Instructions for the task: Among the entries below, find the lines with "mkBrowser" and copy them.

--- Exercise inputs ---

(* ===== verification/EngineBrowser.v ===== *)
(** * The engine browser (workflow-modeller/src/panels/EngineBrowser.tsx)

    The dialog lists the definitions of the engine page by page.  Every change
    of the keyword, of the page or of the connection sends a request; the
    answers arrive in any order.  A step of the machine is an event of the
    dialog or an answer, followed by the render and the effect on
    [open] and [refresh]. *)

From S2P Require Import Prelude JsObject Types Schema ImportExport Store Engine.

Definition PAGE_SIZE : nat := 20.

Record DefinitionSummary := mkDefSummary { dsum_id : string; dsum_name : string; dsum_versions : list nat }.

(** What a request for a page comes to. *)
Inductive ListAnswer :=
| Listed (items : option (list DefinitionSummary)) (total : option nat)
| ListEngineError (message : string)       (* an [EngineError] *)
| ListOtherError.                          (* anything else that is thrown *)

Inductive LoadAnswer := LoadOk | LoadEngineError (message : string) | LoadOtherError.

Abbreviation Query := (string * nat)%type.  (* the keyword and the page a request was made with *)

Record Browser := mkBrowser {
  br_open : bool;
  br_client : nat;                          (* counts the connections the client was made from *)
  br_items : list DefinitionSummary;
  br_page : nat;
  br_total : nat;
  br_keyword : string;
  br_loading : bool;
  br_error : option string;
  br_selected : option (string * option nat);
  br_pending : list Query;                  (* requests under way, oldest first *)
  br_loads : nat                            (* times a definition was loaded: onLoaded *)
}.

Definition no_browser : Browser := mkBrowser false 0 [] 0 0 EmptyString false None None [] 0.

Definition query (b : Browser) : Query := (br_keyword b, br_page b).

Definition set_query (k : string) (p : nat) (b : Browser) : Browser :=
  mkBrowser (br_open b) (br_client b) (br_items b) p (br_total b) k (br_loading b) (br_error b) (br_selected b)
    (br_pending b) (br_loads b).

Definition set_open (o : bool) (b : Browser) : Browser :=
  mkBrowser o (br_client b) (br_items b) (br_page b) (br_total b) (br_keyword b) (br_loading b) (br_error b)
    (br_selected b) (br_pending b) (br_loads b).

Definition set_status (loading : bool) (error : option string) (b : Browser) : Browser :=
  mkBrowser (br_open b) (br_client b) (br_items b) (br_page b) (br_total b) (br_keyword b) loading error
    (br_selected b) (br_pending b) (br_loads b).

Definition set_selected (sel : option (string * option nat)) (b : Browser) : Browser :=
  mkBrowser (br_open b) (br_client b) (br_items b) (br_page b) (br_total b) (br_keyword b) (br_loading b) (br_error b)
    sel (br_pending b) (br_loads b).

Definition set_pending (l : list Query) (b : Browser) : Browser :=
  mkBrowser (br_open b) (br_client b) (br_items b) (br_page b) (br_total b) (br_keyword b) (br_loading b) (br_error b)
    (br_selected b) l (br_loads b).

Definition set_listed (items : list DefinitionSummary) (total : nat) (b : Browser) : Browser :=
  mkBrowser (br_open b) (br_client b) items (br_page b) total (br_keyword b) (br_loading b) (br_error b)
    (br_selected b) (br_pending b) (br_loads b).

(** [refresh()] up to its [await]: the request carries the keyword and the page
    of the render the function belongs to. *)
Definition refresh (b : Browser) : Browser :=
  set_status true None (set_pending (br_pending b ++ [query b]) b).

(** The rest of [refresh], when the request is answered. *)
Definition answered (a : ListAnswer) (b : Browser) : Browser :=
  match a with
  | Listed items total => set_status false (br_error b) (set_listed (default [] items) (default 0 total) b)
  | ListEngineError message => set_status false (Some message) b
  | ListOtherError => set_status false (Some "Unable to list definitions") b
  end.

(** [load()] around its [await]. *)
Definition load_start (b : Browser) : Browser :=
  match br_selected b with None => b | Some _ => set_status true None b end.

Definition load_end (a : LoadAnswer) (b : Browser) : Browser :=
  match a with
  | LoadOk =>
      mkBrowser false (br_client b) (br_items b) (br_page b) (br_total b) (br_keyword b) false (br_error b)
        (br_selected b) (br_pending b) (S (br_loads b))
  | LoadEngineError message => set_status false (Some message) b
  | LoadOtherError => set_status false (Some "Load failed") b
  end.

Definition totalPages (total : nat) : nat := Nat.max 1 ((total + (PAGE_SIZE - 1)) / PAGE_SIZE).
Lemma undo_redo_roundtrip_witness :
  ∃ ed', run_editor (λ s, s) sample_edits (new_editor initialState) = Ok ed' ∧
    wd_steps (ws_definition (ed_state (Nat.iter 3 undo ed'))) = [] ∧
    step_ids (ws_definition (ed_state (Nat.iter 3 redo (Nat.iter 3 undo ed')))) = ["pause"].
Proof.
  destruct (run_editor (λ s, s) sample_edits (new_editor initialState)) as [ed'| |] eqn:E; [|vm_compute in E; discriminate E..].
  exists ed'. split; [reflexivity|].
  assert (ed_next ed' = 4) as Hn by (vm_compute in E; injection E as <-; reflexivity).
  pose proof (undo_redo_roundtrip (λ s, s) sample_edits (new_editor initialState) ed' initial_editor_reachable eq_refl E) as H.
  cbv zeta in H. rewrite Hn in H. change (4 - ed_next (new_editor initialState)) with 3 in H. destruct (H ltac:(lia)) as (H1 & _ & H3 & _). split.
  - apply (f_equal snd) in H1. unfold tracked in H1. cbn [snd] in H1. rewrite H1. reflexivity.
  - rewrite H3. vm_compute in E. injection E as <-. reflexivity.
Defined.

Lemma undone_replacement_is_clean_witness :
  ∃ ed', editor_step (λ s, s) (SAct ANew) (new_editor (edit tiny_def initialState)) = Ok ed' ∧
    ws_definition (ed_state (undo ed')) = tiny_def ∧ ws_dirty (ed_state (undo ed')) = false.
Proof.
  eexists. split; [reflexivity|].
  destruct (undone_replacement_is_clean (λ s, s) (SAct ANew) (new_editor (edit tiny_def initialState)) _
    EmptyString EmptyString no_panel None (Nat.lt_0_succ 0) eq_refl eq_refl eq_refl eq_refl) as (H1 & _ & _ & H2 & _).
  split; [exact H1|exact H2].
Defined.

Lemma shortcut_moves_witness :
  ∃ ed', editor_step (λ s, s) SUndo (new_editor initialState) = Ok ed' ∧
    timeline ed' = timeline_step 100 TlUndo (timeline (new_editor initialState)).
Proof.
  destruct (shortcut_moves (λ s, s) (mkKey false true false false "Z" false false) (new_editor initialState)) as [H _].
  destruct (H SUndo eq_refl) as (_ & _ & _ & _ & _ & ed' & H1 & H2). exists ed'. split; [exact H1|exact H2].
Defined.
Lemma words_app w l : slug_word w → words (w ++ "-"%char :: l) = w :: words l.
Proof.
  intros [Hne Hw]. induction Hw as [|c w Hc Hw IH]; [done|]. destruct w as [|c' w].
  - simpl. rewrite Hc. by destruct (words l).
  - specialize (IH ltac:(done)). apply Forall_cons in Hw as [Hc' _].
    change ((c :: c' :: w) ++ "-"%char :: l) with (c :: ((c' :: w) ++ "-"%char :: l)). cbn [words].
    rewrite Hc. cbn [app starts] in IH |- *. rewrite IH. by rewrite Hc'.
Qed.

Lemma words_word w : slug_word w → words w = [w].
Proof.
  intros [Hne Hw]. induction Hw as [|c w Hc Hw IH]; [done|]. destruct w as [|c' w]; simpl; rewrite Hc; [done|].
  specialize (IH ltac:(done)). apply Forall_cons in Hw as [Hc' _]. simpl in IH. rewrite IH, Hc'. done.
Qed.

Lemma words_join ws : Forall slug_word ws → words (join_words ws) = ws.
Proof.
  induction 1 as [|w ws Hw Hws IH]; [done|]. destruct ws as [|w' ws]; [by apply words_word|].
  change (join_words (w :: w' :: ws)) with (w ++ "-"%char :: join_words (w' :: ws)). by rewrite words_app, IH.
Qed.
End Slug.

Import Slug.

Lemma lower_slug_list l :
  Forall (λ c, slug_char c = true ∨ c = "-"%char) l →
  list_ascii_of_string (str_map ascii_lower (string_of_list_ascii l)) = l.
Proof.
  induction 1 as [|c l Hc _ IH]; simpl; [done|]. rewrite IH. f_equal.
  destruct Hc as [Hc | ->]; [by apply slug_char_facts|done].
Qed.
Lemma fold_min_spec ts t : fold_left Z.min ts t ∈ t :: ts ∧ ∀ x, x ∈ t :: ts → (fold_left Z.min ts t <= x)%Z.
Proof.
  revert t. induction ts as [|u ts IH]; intros t; simpl; [set_solver|]. destruct (IH (Z.min t u)) as [Hm Hle]. split.
  - apply elem_of_cons in Hm as [->|Hm]; [|set_solver]. destruct (Z.min_dec t u) as [-> | ->]; set_solver.
  - pose proof (Hle (Z.min t u) ltac:(set_solver)) as H0. intros x [->|[->|Hx]%elem_of_cons]%elem_of_cons; [lia|lia|].
    apply Hle. set_solver.
Qed.

Lemma starts_elem l s t0 : t0 ∈ starts l s ↔ ∃ t, (l, t, t0) ∈ mt_pending s.
Proof.
  unfold starts. rewrite list_elem_of_omap. split.
  - intros ([[k t] w] & Hin & Hk). simpl in Hk. case_bool_decide; simplify_eq. eauto.
  - intros [t Hin]. exists (l, t, t0). split; [done|]. simpl. by rewrite bool_decide_eq_true_2.
Qed.

(** However deliveries overlap, the pending gauge of a label is the number of
    its callbacks that are not acknowledged, never negative, and the age
    reported is that of the oldest of them, zero when there is none. *)
Theorem callback_gauges s l now :
  reachable s →
  gauge_value l s = Z.of_nat (length (starts l s)) ∧ (0 <= gauge_value l s)%Z ∧
  (∀ t t0, (l, t, t0) ∈ mt_pending s →
     ∃ age t1, oldest now l s = Some age ∧ (now - t0 <= age)%Z ∧ t1 ∈ starts l s ∧ age = (now - t1)%Z) ∧
  (starts l s = [] → ∀ age, oldest now l s = Some age → age = 0%Z).
Proof.
  intros Hr. destruct (reachable_ok s Hr) as (_ & Hb & Hg). split_and!; [done|rewrite Hg; lia| |].
  - intros t t0 Hin. destruct (Hb _ _ _ Hin) as [_ Hl]. unfold oldest. rewrite bool_decide_eq_true_2 by done.
    assert (t0 ∈ starts l s) as Hs by (apply starts_elem; eauto). destruct (starts l s) as [|u us] eqn:Eu; [set_solver|].
    destruct (fold_min_spec us u) as [Hm Hle]. eexists _, _. split; [done|]. split; [|split; [exact Hm|done]].
    specialize (Hle t0 Hs). lia.
  - intros He age. unfold oldest. rewrite He. case_bool_decide; naive_solver.
Qed.

(** Calling the function twice would take the gauge below the truth. *)
Lemma finish_twice l now :
  let '(s, t) := trackCallback l now empty in gauge_value l (finish l t (finish l t s)) = (-1)%Z.
Proof. destruct l as [[] []]; reflexivity. Qed.
(* ===== verification/Report.v ===== *)
(** * The verdict of a load test (perf/lib/report.js)

    The script reads the evidence of a run, refuses it when anything is missing
    or malformed, and gives the verdict.  The parsed files are JSON values; a
    line of the k6 output that is not JSON is [None].  Rates and the comparison
    with a baseline are in floating point: a result is the double next to the
    exact one, the even one of two; overflow and underflow are left out. *)

From stdpp Require Import sorting.
From S2P Require Import Prelude JsObject Types ImportExport Peg Duration DraftsDialog Cursor.

(** ** Checks: a value, or the message of the error thrown *)

Definition Chk (A : Type) : Type := A + string.

#[export] Instance chk_ret : MRet Chk := λ A a, inl a.
#[export] Instance chk_bind : MBind Chk := λ A B f m, match m with inl a => f a | inr e => inr e end.

Definition requireThat (condition : bool) (message : string) : Chk unit := if condition then inl tt else inr message.

(** [v.k]: a member read of null or undefined throws. *)
Definition get (v : option json) (k : string) : Chk (option json) :=
  match v with
  | None | Some JNull => inr "Cannot read properties"
  | Some (JObj o) => inl (obj_get o k)
  | Some _ => inl None
  end.

(** [v?.k] *)
Definition get_opt (v : option json) (k : string) : option json :=
  match v with Some (JObj o) => obj_get o k | _ => None end.

Definition truthy (v : option json) : bool := match v with Some j => truthy_json j | None => false end.

Definition is_str (v : option json) (s : string) : bool := match v with Some (JStr t) => String.eqb s t | _ => false end.

(** [number(value, name)] *)
Definition number (v : option json) (name : string) : Chk jsnum :=
  match v with
  | Some (JNum n) => if (0 <=? mant n)%Z then inl n else inr ("invalid " ⊕ name)
  | _ => inr ("invalid " ⊕ name)
  end.

Definition num_zero (n : jsnum) : bool := (mant n =? 0)%Z.

(** [Object.entries(v || {})] *)
Definition entries_of (v : option json) : obj json := if truthy v then entries (default JNull v) else [].

Fixpoint each {A B} (f : B → A → Chk B) (acc : B) (l : list A) : Chk B :=
  match l with
  | [] => inl acc
  | a :: l => acc' ← f acc a; each f acc' l
  end.

(** ** Floating point *)

(** The double next to [p / q], the even one of two. *)
Definition round_ratio (p q : Z) : jsnum :=
  if (p =? 0)%Z then JsNum 0 0
  else
    let a := Z.abs p in
    let s := (Z.log2 a - Z.log2 q - 53)%Z in
    let s := if (2 ^ 53 * q * 2 ^ Z.max 0 s <=? a * 2 ^ Z.max 0 (- s))%Z then (s + 1)%Z else s in
    let num := (a * 2 ^ Z.max 0 (- s))%Z in
    let den := (q * 2 ^ Z.max 0 s)%Z in
    let low := (num / den)%Z in
    let m := match (2 * (num - low * den) ?= den)%Z with
             | Lt => low
             | Gt => (low + 1)%Z
             | Eq => if Z.even low then low else (low + 1)%Z
             end in
    JsNum (Z.sgn p * m) s.

Definition scale (n : jsnum) (e : Z) : jsnum := JsNum (mant n) (expo n + e).

Definition num_sub (a b : jsnum) : jsnum :=
  let e := Z.min (expo a) (expo b) in
  scale (round_ratio (mant a * 2 ^ (expo a - e) - mant b * 2 ^ (expo b - e)) 1) e.

Definition num_mul (a b : jsnum) : jsnum := scale (round_ratio (mant a * mant b) 1) (expo a + expo b).

Definition num_div (a b : jsnum) : jsnum :=
  scale (round_ratio (mant a * Z.sgn (mant b)) (Z.abs (mant b))) (expo a - expo b).

Definition num_abs (a : jsnum) : jsnum := JsNum (Z.abs (mant a)) (expo a).

Definition num_lt (a b : jsnum) : bool := match num_compare a b with Lt => true | _ => false end.

(** [0.1] is not a tenth, and [0.1 * 3] not [0.3]. *)
Example binary_fractions :
  num_compare (num_mul (round_ratio 1 10) (num_of_Z 3)) (round_ratio 3 10) = Gt ∧
  num_compare (num_div (num_of_Z 1) (num_of_Z 3)) (JsNum 6004799503160661 (-54)) = Eq ∧
  num_compare (num_sub (round_ratio 3 10) (round_ratio 1 10)) (round_ratio 2 10) = Lt.
Proof. by vm_compute. Qed.

(** ** Samples *)

Definition PHASES : list string := ["ramp-up"; "steady-state"; "ramp-down"].
Definition OPERATIONS : list string :=
  ["workflow.start"; "workflow.poll"; "workflow.list"; "workflow.history"; "workflow.cancel"; "workflow.signal";
   "workflow.task_complete"].

Record Bucket := mkBucket {
  bk_phase : string;
  bk_operation : string;
  bk_values : list jsnum;
  bk_errorSamples : nat;
  bk_errors : nat
}.

Definition bucket_key (b : Bucket) : string := bk_phase b ⊕ "/" ⊕ bk_operation b.

Definition initial_buckets : list Bucket :=
  PHASES ≫= λ phase, (λ operation, mkBucket phase operation [] 0 0) <$> OPERATIONS.

(** The text of a tag in a template literal; k6 tags are texts. *)
Definition tag_text (v : option json) : string := match v with Some (JStr s) => s | _ => "undefined" end.

Definition update_bucket (key : string) (f : Bucket → Bucket) (bs : list Bucket) : list Bucket :=
  (λ b, if String.eqb (bucket_key b) key then f b else b) <$> bs.

Definition num_is (n : jsnum) (z : Z) : bool := match num_compare n (num_of_Z z) with Eq => true | _ => false end.

(** One line of the output. *)
Definition sample (transport latencyMetric errorMetric : string) (bs : list Bucket) (event : json) : Chk (list Bucket) :=
  _ ← get (Some event) "type";
  let metric := get_opt (Some event) "metric" in
  if (negb (is_str (get_opt (Some event) "type") "Point") ||
      negb (is_str metric latencyMetric || is_str metric errorMetric))%bool then inl bs
  else
    let data := get_opt (Some event) "data" in
    let tags := get_opt data "tags" in
    let key := tag_text (get_opt tags "phase") ⊕ "/" ⊕ tag_text (get_opt tags "operation") in
    if negb (existsb (λ b, String.eqb (bucket_key b) key) bs) then inl bs
    else
      let operation := tag_text (get_opt tags "operation") in
      _ ← (if String.eqb transport "rest"
           then requireThat (is_str (get_opt tags "name") operation && is_str (get_opt tags "url") operation)
                  ("ungrouped REST request metrics: " ⊕ operation)
           else inl tt);
      value ← number (get_opt data "value") (tag_text metric ⊕ " sample");
      if is_str metric latencyMetric
      then inl (update_bucket key (λ b, mkBucket (bk_phase b) (bk_operation b) (bk_values b ++ [value])
                                          (bk_errorSamples b) (bk_errors b)) bs)
      else
        _ ← requireThat (num_is value 0 || num_is value 1) "error sample must be 0 or 1";
        inl (update_bucket key (λ b, mkBucket (bk_phase b) (bk_operation b) (bk_values b) (S (bk_errorSamples b))
                                       (bk_errors b + if num_is value 1 then 1 else 0)) bs).

(** The lines; a malformed one invalidates the report. *)
Definition samples (transport latencyMetric errorMetric : string) (lines : list (option json)) : Chk (list Bucket) :=
  each (λ bs line, match line with
                   | Some event => sample transport latencyMetric errorMetric bs event
                   | None => inr "Unexpected token"
                   end) initial_buckets lines.

(** ** Rows *)

Definition num_le (a b : jsnum) : Prop := num_compare a b ≠ Gt.

#[export] Instance num_le_dec : RelDecision num_le.
Proof. intros a b. unfold num_le. apply _. Defined.

(** [percentile(values, percent)] of sorted values: the value of rank
    [ceil(length * percent / 100)]. *)
Definition percentile (values : list jsnum) (percent : nat) : option jsnum :=
  values !! ((length values * percent + 99) / 100 - 1).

---

Expected output:
Record Browser := mkBrowser {
Definition no_browser : Browser := mkBrowser false 0 [] 0 0 EmptyString false None None [] 0.
  mkBrowser (br_open b) (br_client b) (br_items b) p (br_total b) k (br_loading b) (br_error b) (br_selected b)
  mkBrowser o (br_client b) (br_items b) (br_page b) (br_total b) (br_keyword b) (br_loading b) (br_error b)
  mkBrowser (br_open b) (br_client b) (br_items b) (br_page b) (br_total b) (br_keyword b) loading error
  mkBrowser (br_open b) (br_client b) (br_items b) (br_page b) (br_total b) (br_keyword b) (br_loading b) (br_error b)
  mkBrowser (br_open b) (br_client b) (br_items b) (br_page b) (br_total b) (br_keyword b) (br_loading b) (br_error b)
  mkBrowser (br_open b) (br_client b) items (br_page b) total (br_keyword b) (br_loading b) (br_error b)
      mkBrowser false (br_client b) (br_items b) (br_page b) (br_total b) (br_keyword b) false (br_error b)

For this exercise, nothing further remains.